[EXERCISE GOAL] Within the records that follow, find every line containing the string "refreshCallFor". Copy those lines.

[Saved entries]
▼

Lemma startingRefreshToken_some options w rt :
  startingRefreshToken options w = Some rt ->
  JS.orElse (opt_refreshToken options) (refreshToken w) = Some rt /\
  JS.truthy rt = true.
Proof.
  unfold startingRefreshToken.
  destruct (JS.orElse (opt_refreshToken options) (refreshToken w)) as [x|];
    unfold JS.orElse at 1; [| discriminate].
  destruct (JS.truthy x) eqn:E; [| discriminate].
  intros H. injection H as <-. auto.
Qed.

Lemma startingRefreshToken_none options w :
  startingRefreshToken options w = None ->
  match JS.orElse (opt_refreshToken options) (refreshToken w) with
  | Some rt => JS.truthy rt = false
  | None => True
  end.
Proof.
  unfold startingRefreshToken.
  destruct (JS.orElse (opt_refreshToken options) (refreshToken w)) as [x|];
    unfold JS.orElse at 1; [| trivial].
  destruct (JS.truthy x); [discriminate | reflexivity].
Qed.

Lemma status_401_fatal r :
  status r = 401 ->
  (status r =? 403) = false /\ negb (ok r) = true /\ (status r =? 401) = true.
Proof. intros H. unfold ok. rewrite H. repeat split. Qed.

Lemma makeRequest_outcome endpoint options w :
  snd (makeRequest endpoint options w) =
    snd (requestWithRefresh endpoint options w) /\
  forall e, fst (requestWithRefresh endpoint options w) = inl e ->
            fst (makeRequest endpoint options w) = inl e.
Proof.
  unfold makeRequest, bind.
  destruct (requestWithRefresh endpoint options w) as [[e|r] w'].
  - split; [reflexivity | intros e' H; simpl in *; congruence].
  - split; [| intros e' H; discriminate H].
    simpl. destruct (includeHeaders options); [| reflexivity].
    destruct (decodeBody r); reflexivity.
Qed.

(** A refresh that succeeds: the call is retried in the refreshed world. *)
Lemma requestWithRefresh_refreshed endpoint options w token r1 rt secret tokens :
  startingToken options w = Some token ->
  graph w (length (sent w)) (requestFor endpoint token options) = Some r1 ->
  status r1 = 401 ->
  startingRefreshToken options w = Some rt ->
  JS.orElse (env_clientSecret w) None = Some secret ->
  tokenEndpoint w (length (refreshCalls w)) (refreshCallFor rt secret w) =
    inr tokens ->
  let token' := if JS.truthy (access_token tokens)
                then access_token tokens else token in
  let w2 := afterRefresh (refreshCallFor rt secret w) tokens
              (afterRequest (requestFor endpoint token options) w) in
  requestWithRefresh endpoint options w =
  match graph w (S (length (sent w))) (requestFor endpoint token' options) with
  | Some r2 =>
      (if status r2 =? 403 then
         if JS.includes (text r2) "scope" || JS.includes (text r2) "permission"
         then inl (ScopeError (status r2) (statusText r2) (text r2))
         else inl (ApiError (status r2) (statusText r2) (text r2))
       else if negb (ok r2)
            then inl (ApiError (status r2) (statusText r2) (text r2))
            else inr r2,
       afterRequest (requestFor endpoint token' options) w2)
  | None =>
      (inl FetchFailed, afterRequest (requestFor endpoint token' options) w2)
  end.
Proof.
  intros Htok Hg H401 Hrt Hsec Hte token' w2.
  rewrite (requestWithRefresh_first _ _ _ _ Htok).
  unfold bind at 1. rewrite performRequest_run, Hg.
  destruct (startingRefreshToken_some _ _ _ Hrt) as [Hrt1 Hrt2].
  destruct (status_401_fatal _ H401) as (H403 & Hok & H401b).
  unfold bind at 1. rewrite Hrt1, H401b, Hrt2. cbn [andb].
  unfold bind at 1. unfold refreshAccessToken.
  do 3 read_world.
  cbn [env_clientSecret set_sent]. rewrite Hsec.
  unfold bind at 1. unfold lib_refreshAccessToken.
  cbn [tokenEndpoint refreshCalls set_sent env_clientId env_tenantId].
  fold (refreshCallFor rt secret w). rewrite Hte.
  unfold bind at 1. unfold modify at 1.
  assert (Hw2 :
    (if JS.isTruthy (refresh_token tokens)
     then modify (set_refreshToken (refresh_token tokens))
     else ret tt)
      (set_accessToken (Some (access_token tokens))
         (set_refreshCalls (refreshCalls w ++ [refreshCallFor rt secret w])
            (set_sent (sent w ++ [requestFor endpoint token options]) w)))
    = (inr tt, w2)).
  { subst w2. unfold afterRefresh, afterRequest.
    cbn [refreshCalls set_sent].
    destruct (JS.isTruthy (refresh_token tokens)); reflexivity. }
  rewrite Hw2. unfold bind at 1. unfold gets at 1.
  assert (Hacc : accessToken w2 = Some (access_token tokens)).
  { subst w2. unfold afterRefresh.
    destruct (JS.isTruthy (refresh_token tokens)); reflexivity. }
  rewrite Hacc.
  assert (Htok' : JS.orElse (Some (access_token tokens)) (Some token) =
                  Some token').
  { subst token'. unfold JS.orElse.
    destruct (JS.truthy (access_token tokens)); reflexivity. }
  rewrite Htok'. rewrite performRequest_run.
  assert (Hsent : sent w2 = (sent w ++ [requestFor endpoint token options])%list).
  { subst w2. unfold afterRefresh, afterRequest.
    destruct (JS.isTruthy (refresh_token tokens)); reflexivity. }
  assert (Hgraph : graph w2 = graph w).
  { subst w2. unfold afterRefresh, afterRequest.
    destruct (JS.isTruthy (refresh_token tokens)); reflexivity. }
  rewrite Hsent, Hgraph, length_app. cbn [length]. rewrite Nat.add_1_r.
  fold (afterRequest (requestFor endpoint token' options) w2).
  unfold afterRequest at 1 2. rewrite Hsent.
  destruct (graph w _ (requestFor endpoint token' options)) as [r2|];
    [| reflexivity].
  destruct (status r2 =? 403).
  - destruct (_ || _); reflexivity.
  - destruct (negb (ok r2)); reflexivity.
Qed.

▲

[EXERCISE RESULT]
  tokenEndpoint w (length (refreshCalls w)) (refreshCallFor rt secret w) =
  let w2 := afterRefresh (refreshCallFor rt secret w) tokens
  fold (refreshCallFor rt secret w). rewrite Hte.
         (set_refreshCalls (refreshCalls w ++ [refreshCallFor rt secret w])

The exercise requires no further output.